By encoding the data to reduce unnecessary signal flips, TMDS cuts down on radiated electromagnetic energy. The differential pairing handles the rest: because the two wires in each pair carry mirror-image signals, their electromagnetic fields largely cancel each other out. Together, these two design choices allow high-speed video data to travel over relatively thin, inexpensive cables without heavy shielding. The original analog VGA standard had much larger voltage swings and no transition management, which is part of why VGA cables were thicker and more susceptible to interference.

Common TMDS Signal Problems

When a TMDS link starts to degrade, the most recognizable symptom is “sparkles,” tiny bright or colored pixels scattered randomly across the screen. You might also see blocky pixelation in parts of the image. These artifacts mean the link is operating at the edge of its margin, receiving enough of the signal to produce a picture but making errors along the way. If conditions worsen (a longer cable run, a cable bend, or higher resolution pushing more data through the same link), the sparkles typically escalate to full signal dropouts where the screen goes black momentarily.
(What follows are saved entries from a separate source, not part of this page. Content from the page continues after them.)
Lemma dict_of_pairs_keys (lines : list string) :
  forall acc d,
    dict_of_pairs lines acc = Ok d ->
    NoDup (keys acc) ->
    NoDup (keys d)
    /\ forall k, In k (keys d) ->
                 In k (keys acc)
                 \/ exists e v, In e lines /\ e = k ++ ": " ++ v.
Proof.
  induction lines as [|e0 lines IH]; intros acc d; simpl.
  - intros E nd. injection E as <-. split; [exact nd|tauto].
  - destruct (split_once_cases e0) as [->|(k0 & v0 & -> & E0)]; simpl;
      [discriminate|].
    intros built nd.
    destruct (IH _ _ built (set_NoDup acc k0 v0 nd)) as (ndd & from).
    split; [exact ndd|]. intros k ink.
    destruct (from k ink) as [inset|(e & v & ine & shape)].
    + apply keys_set in inset as [->|inacc]; [|now left].
      right. exists e0, v0. split; [now left|exact E0].
    + right. exists e, v. split; [now right|exact shape].
Qed.

(** X4. The dict that [make_dict_from_parsed_data] returns has no key
    twice, and each of its keys is the text before a ": " of one of the
    lines. *)
Theorem make_dict_from_parsed_data_keys (list_of_lines : list string)
        (d : dict string) :
  make_dict_from_parsed_data list_of_lines = Ok d ->
  NoDup (keys d)
  /\ forall k, In k (keys d) ->
               exists e v, In e list_of_lines /\ e = k ++ ": " ++ v.
Proof.
  unfold make_dict_from_parsed_data.
  destruct (dict_of_pairs list_of_lines empty) as [d'|e] eqn:built.
  - intro E. injection E as <-.
    destruct (dict_of_pairs_keys list_of_lines empty d' built (NoDup_nil _))
      as (nd & from).
    split; [exact nd|]. intros k ink. destruct (from k ink) as [[]|found].
    exact found.
  - destruct (is_ValueError e); discriminate.
Qed.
The most common fixes are straightforward: use a shorter cable, try a higher-quality cable rated for your resolution and refresh rate, or reduce the number of adapters and switches in the signal path. Each connection point and extra length adds potential for signal loss. If you’re running HDMI over long distances (beyond about 15 feet for 4K content), active cables or signal extenders can help maintain a clean TMDS link.